25 luglio 2007

Rudyard Kipling: Kim

Kim, ovvero l'esotico, e questo non può sorprendere: Kipling mette in scena l'India vista dall'Inghilterra coloniale, luogo del pittoresco, dello spirituale, della mescolanza di culture e dello scontro imperiale (il famigerato Grande Gioco, che vedeva contrapposte Gran Bretagna e Russia).
Ma Kim è anche profondamente ambiguo: che diremmo di un romanzo contemporaneo che narra l'iniziazione alla guerra di un bambino? Lo chiameremmo racconto di un plagio? Kim come i bambini-soldato che pullulano in Africa ed Asia?
Eppure eppure eppure... Alla fine, non sono sicuro che Kim si unisca al Grande Gioco, piuttosto che seguire la via spirituale del suo lama. Durante tutta la vicenda, oscilla fra la fascinazione offerta dalla grandezza imperiale inglese e la alterità della vita sulla Strada.
Non metto in dubbio che Kipling abbia scritto una celebrazione della potenza britannica, ma Kim è comunque un grande romanzo, dalle tante pagine esemplari nella loro capacità di rendere l'atmosfera ed i colori di un mondo lontano.

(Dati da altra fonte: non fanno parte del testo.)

(* ===== verification/Controller.v ===== *)
(** * The controller ([controller/ddosctl.py], [controller/policy.py], the [config] command of [xdp/loader.c])

    What one tick publishes to the gate and writes to the kernel, and how a command changes the policy. The
    loader is a subprocess: a refusal of it, like any other exception, is [None]. Clocks, the samples of
    telemetry and the order in which Python iterates over a set are arguments. Prefixes are the canonical
    texts that [validate] leaves in the configuration. *)
From stdpp Require Import base option list gmap strings sorting.
From S2P Require Import Prelude Machine Float64 PyNum Exposition XdpParse XdpFilter Adaptive.
From Stdlib Require Import ZArith Lia.
Local Open Scope Z_scope.

(** ** Configuration *)

(** The last field counts the bytes that [json.dumps(cfg, indent=2)] and its newline spend on everything but the
    values that a command can change: the observation flag, the manual mode, and the lists of allowed and of
    blocked prefixes. *)
Record ControllerConfig : Type := mk_controller_config {
  observed : bool; manual_mode : string; lease_seconds : Z; cover_ipv6 : bool; tcp_fragments : bool;
  owned_prefixes : list string; allow_prefixes : list string; block_prefixes : list string; bogon_prefixes : list string;
  protected_tcp_ports : list Z; drop_tcp_ports : list Z; drop_udp_ports : list Z;
  syn_per_cpu : gmap string Budget; adaptive_cfg : AdaptiveConfig; other_bytes : Z }.

Definition budget_ok (b : Budget) : bool :=
  within (Adaptive.rate b) 0 1000000000 && within (Adaptive.burst b) 0 1000000 &&
  Bool.eqb (Adaptive.rate b =? 0) (Adaptive.burst b =? 0).

Definition ports_ok (l : list Z) : bool :=
  (Z.of_nat (length l) <=? 65535) && forallb (fun p => within p 1 65535) l.

(** ** The size of a document *)

(** [MAX_DOCUMENT_BYTES] of [core.py]. *)
Definition MAX_WRITTEN_BYTES : Z := 262144.

(** The bytes [json.dumps] writes for one byte of a text: a printable ASCII character, or one with a short escape, or the
    lead byte of a character that becomes one or two [\uXXXX]; the other bytes of that character write nothing. *)
Definition json_byte (b : Z) : Z :=
  if (b =? 34) || (b =? 92) || ((8 <=? b) && (b <=? 10)) || (b =? 12) || (b =? 13) then 2
  else if (32 <=? b) && (b <=? 126) then 1
  else if (b <? 32) || (b =? 127) then 6
  else if b <? 192 then 0 else if b <? 240 then 6 else 12.
Definition json_text (s : string) : Z := foldr (fun b n => json_byte b + n) 2 (text s).
Definition json_bool (b : bool) : Z := if b then 4 else 5.
(** A list of texts, each of which comes with [around] bytes of separators and indentation. *)
Definition json_list (around last : Z) (l : list string) : Z :=
  match l with [] => 2 | _ => foldr (fun s n => around + json_text s + n) last l end.

(** [bounded_json(cfg, indent=2)]. *)
Definition config_bytes (c : ControllerConfig) : Z :=
  other_bytes c + json_bool (observed c) + json_text (manual_mode c) +
  json_list 6 4 (allow_prefixes c) + json_list 6 4 (block_prefixes c).

Definition denied (c : ControllerConfig) : gset string := list_to_set (block_prefixes c) ∪ list_to_set (bogon_prefixes c).

(** [runtime_document]: the names and punctuation are 80 bytes, the newline included. *)
Definition runtime_bytes (c : ControllerConfig) (generation expires_unix mode : Z) : Z :=
  80 + Z.of_nat (length (u64_to_string generation)) + Z.of_nat (length (u64_to_string expires_unix)) +
  Z.of_nat (length (u64_to_string mode)) + json_bool (observed c) +
  json_list 2 0 (allow_prefixes c) + json_list 2 0 (elements (denied c)).

(** The checks of [validate] that concern the policy. *)
Definition validate_policy (c : ControllerConfig) : bool :=
  bool_decide (manual_mode c ∈ "auto"%string :: MODES) && within (lease_seconds c) 5 15 &&
  forallb (fun l => Z.of_nat (length l) <=? 4096)
    [owned_prefixes c; allow_prefixes c; block_prefixes c; bogon_prefixes c] &&
  (Z.of_nat (size (denied c)) <=? 4096) &&
  forallb ports_ok [protected_tcp_ports c; drop_tcp_ports c; drop_udp_ports c] &&
  forallb (fun p => negb (bool_decide (p ∈ drop_tcp_ports c))) (protected_tcp_ports c) &&
  bool_decide (dom (syn_per_cpu c) = list_to_set MODES) &&
  forallb (fun mb => budget_ok (snd mb)) (map_to_list (syn_per_cpu c)) &&
  match syn_per_cpu c !! "attack"%string with Some attack => validate_adaptive attack (adaptive_cfg c) | None => false end &&
  (config_bytes c <=? MAX_WRITTEN_BYTES) && (runtime_bytes c u64_max u64_max 3 <=? MAX_WRITTEN_BYTES).

(** ** State *)

Record Controller : Type := mk_controller {
  cfg : ControllerConfig; machine : Adaptive; current_mode : Z; generation : Z }.

(** [Controller.__init__]: the generation starts at the nanoseconds of the wall clock. *)
Definition Controller_init (c : ControllerConfig) (now : f64) (time_ns : Z) : Controller :=
  mk_controller c (Adaptive_init now) 0 time_ns.

(** [MODES.index]. *)
Fixpoint index_of (x : string) (l : list string) : exec Z :=
  match l with
  | [] => None
  | y :: l => if bool_decide (x = y) then Some 0 else i ← index_of x l; Some (i + 1)
  end.

(** ** The gate's document *)

Record Document : Type := mk_document {
  d_generation : Z; d_expires_unix : Z; d_mode : Z; d_observe : bool; d_allow : list string; d_block : list string }.

(** [sorted(set(a) | set(b))]. *)
Definition sorted_union (a b : list string) : list string :=
  merge_sort (fun x y => Is_true (String.leb x y)) (elements (list_to_set a ∪ list_to_set b : gset string)).

Definition runtime_document (c : ControllerConfig) (generation expires_unix mode : Z) : Document :=
  mk_document generation expires_unix mode (observed c) (allow_prefixes c) (sorted_union (block_prefixes c) (bogon_prefixes c)).

Definition publish (k : Controller) (expired : bool) (unix : Z) : Document * Controller :=
  let g := generation k + 1 in
  (runtime_document (cfg k) g (unix + (if expired then 0 else lease_seconds (cfg k))) (current_mode k),
   mk_controller (cfg k) (machine k) (current_mode k) g).

(** ** The kernel's configuration *)

(** The [config] command of the loader. *)
Definition loader_config (lease_ns observe mode ipv6 fragments rate burst abi : Z) : exec config :=
  if within lease_ns 0 (2 ^ 64 - 1) && within observe 0 1 && within mode 0 3 && within ipv6 0 1 && within fragments 0 1 &&
     within rate 0 1000000000 && within burst 0 1000000 && within abi 0 (2 ^ 32 - 1) && (abi =? XDDP_ABI) &&
     Bool.eqb (rate =? 0) (burst =? 0)
  then Some (mk_config lease_ns XDDP_ABI observe mode ipv6 fragments rate burst)
  else None.

Definition is_auto (c : ControllerConfig) : bool := bool_decide (manual_mode c = "auto"%string).

(** [_syn_budget]. *)
Definition current_budget (k : Controller) : exec Budget :=
  if is_auto (cfg k) then Adaptive.syn_budget (adaptive_cfg (cfg k)) (machine k) (syn_per_cpu (cfg k))
  else m ← py_index MODES (current_mode k); syn_per_cpu (cfg k) !! m.

(** [lease] for a number of seconds, at [mono_ns] of the monotonic clock. *)
Definition lease (k : Controller) (seconds mono_ns : Z) : exec config :=
  b ← current_budget k;
  loader_config (if seconds =? 0 then 0 else mono_ns + seconds * 1000000000) (Z.b2z (observed (cfg k))) (current_mode k)
    (Z.b2z (cover_ipv6 (cfg k))) (Z.b2z (tcp_fragments (cfg k))) (Adaptive.rate b) (Adaptive.burst b) 2.

(** The mode that the configuration selects. *)
Definition select_mode (c : ControllerConfig) (a : Adaptive) : exec Z :=
  if is_auto c then Some (Adaptive.mode a) else index_of (manual_mode c) MODES.

(** [tick], on the signals of its sample: the state, the document and the configuration it publishes. *)
Definition tick (k : Controller) (signals : Signals) (now : f64) (unix mono_ns : Z) : exec (Controller * Document * config) :=
  a ← Adaptive.sample (adaptive_cfg (cfg k)) (machine k) signals now;
  m ← select_mode (cfg k) a;
  let '(d, k) := publish (mk_controller (cfg k) a m (generation k)) false unix in
  c ← lease k (lease_seconds (cfg k)) mono_ns;
  Some (k, d, c).

(** ** Policy maps *)

(** The kernel's maps that a command may change: the configuration and two of the tries. *)
Record Kernel : Type := mk_kernel { k_config : config; k_allow : gmap string Z; k_block : gmap string Z }.

(** One call of the loader. *)
Inductive Call : Type :=
| SetConfig (c : config)
| PrefixAdd (blocked : bool) (n : string) (reason : Z)
| PrefixDel (blocked : bool) (n : string).

Definition call (k : Kernel) (x : Call) : Kernel :=
  match x with
  | SetConfig c => mk_kernel c (k_allow k) (k_block k)
  | PrefixAdd false n r => mk_kernel (k_config k) (<[n := r]> (k_allow k)) (k_block k)
  | PrefixAdd true n r => mk_kernel (k_config k) (k_allow k) (<[n := r]> (k_block k))
  | PrefixDel false n => mk_kernel (k_config k) (delete n (k_allow k)) (k_block k)
  | PrefixDel true n => mk_kernel (k_config k) (k_allow k) (delete n (k_block k))
  end.

Definition PREFIX_MARKER : Z := 1.
Definition BOGON_REASON : Z := 5.
Definition MANUAL_BLOCK_REASON : Z := 11.

(** [loader_policy]: what the tries hold for a configuration. *)
Definition allow_map (c : ControllerConfig) : gmap string Z :=
  list_to_map ((fun n => (n, PREFIX_MARKER)) <$> allow_prefixes c).
Definition block_map (c : ControllerConfig) : gmap string Z :=
  list_to_map ((fun n => (n, MANUAL_BLOCK_REASON)) <$> block_prefixes c) ∪
  list_to_map ((fun n => (n, BOGON_REASON)) <$> bogon_prefixes c).

(** The calls of [command] for one trie, with [gone] and [fresh] the differences of the lists as Python
    iterates over them. *)
Definition trie_calls (blocked : bool) (bogons gone fresh : list string) (reason : Z) : list Call :=
  flat_map (fun n => PrefixDel blocked n ::
    (if blocked && bool_decide (n ∈ bogons) then [PrefixAdd blocked n BOGON_REASON] else [])) gone ++
  ((fun n => PrefixAdd blocked n reason) <$> fresh).

(** [command] on a change of policy, up to the renewal of the lease: the lease expires, then the tries. *)
Definition command_calls (expired : config) (new : ControllerConfig) (gone_a fresh_a gone_b fresh_b : list string) : list Call :=
  SetConfig expired :: trie_calls false (bogon_prefixes new) gone_a fresh_a PREFIX_MARKER ++
  trie_calls true (bogon_prefixes new) gone_b fresh_b MANUAL_BLOCK_REASON.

Forse anche totalmente inventato, come quelli deil fantasy o della fantascienza, ma affascinante.

17 luglio 2007

Tocotronic: Kapitulation

Ovvero, esempio di come la magia del suono faccia del tutto a meno della comprensione. È l'effetto su cui fa leva tutta la poesia, ed in particolare quella forma di poesia che è la canzone. La canzone aiuta la magia delle parole con quella della musica e, soprattutto, del ritmo.
Fra le canzoni di questo album ci sono piccoli anthem che vien voglia di cantare, tanto sono trascinanti.
E, ribadisco, c'è la (mia) scoperta di quanto musicale possa essre il tedesco (quello di Amburgo?).
Ascoltare per credere: vorrete assolutamente canticchiare il ritornello di Mein Ruin:

Mein Ruin ist mein Bereich
Denn ich bin einer unter euch.
Mein Ruin ist was mir bleibt
Wenn alles andere sich zerstäubt.

Ovvero:
La mia disfatta è il mio spazio
poiché la mia esistenza ha senso solo in mezzo a voi.
La mia disfatta è quanto mi resta
quando tutti gli altri si dissolvono.

01 luglio 2007

Arturo Pérez-Reverte:Capitano Alatriste

Un buon romanzo di cappa e spada lo si legge sempre volentieri: il genere ha la sua prestigiosa tradizione e continuo a pensare lo si possa in qualche modo pensare imparentato al fantasy più classico.
La messa in scena di Arturo Pérez-Reverte cura molto l'ambientazione ed il colore, tenta di farci immergere nei luoghi, rumori, sensazioni ed umori della Spagna di inizio XVII secolo, avviata irreversibilmente alla decadenza. La storia in sé è semplice e lineare: un assassinio si commissione che si rivela nodo di intrighi di potere, a cui concorrono Chiesa, nobili ed aspiranti tali e l'onnipresente Conte di Olivares. Lo scioglimento, al termine di una serie di movimentati duelli, scontri ed incontri avviene in quello stesso dominio, nel senso che sono i potenti a dirimere la delicata questione, ben al di sopra di Alatriste.
Ed è proprio questo che mi sembra da sottolineare: il protagonista è meno di un antieroe: è un semplice soldato, pieno di quell'orgoglio fuori luogo che non ha salvato la Spagna ed impotente a controllare e determinare la propria vita.
Dietro gli aneddoti e gli episodi divertenti, gli scambi di versi corrosivi e di stoccate, emerge proprio questo senso di frustrazione ed impotenza: le forze che determinano la vita degli individui (anche dei valorosi come Alatriste) sono semplicemente aldilà di qualsiasi possibilità di intervento. E sono indifferenti al dolore, alla miseria ai bisogni.
Ai diseredati, a tutti quelli che del mondo dei potenti non fanno parte, non resta che sperare di non essere travolti dai loro maneggi,che a volte sono congiure di Palazzo, altre volte sono guerre.

La saga di Pérez-Reverte è diventata un film "Il destino di un guerriero", dove Alatriste è ottimamente reso da un malinconico e cocciuto Viggo Mortensen. La scelta di raccontare tutta la saga in un solo lungometraggio non è stata felice: si perde il ritmo, si perdono i personaggi, ed anche i collegamenti fra gli eventi. Si riduce tutto a costumi, scenografie e cose che accadono sullo schermo. Quello che viene esaltato è invece la mancanza di senso dell'esistenza dei poveracci, che non possono sfuggire al proprio destino, scritto altrove. L'onore è un antidolorifico che serve a sopportare i giorni e le disgrazie. Ma che non porta a niente.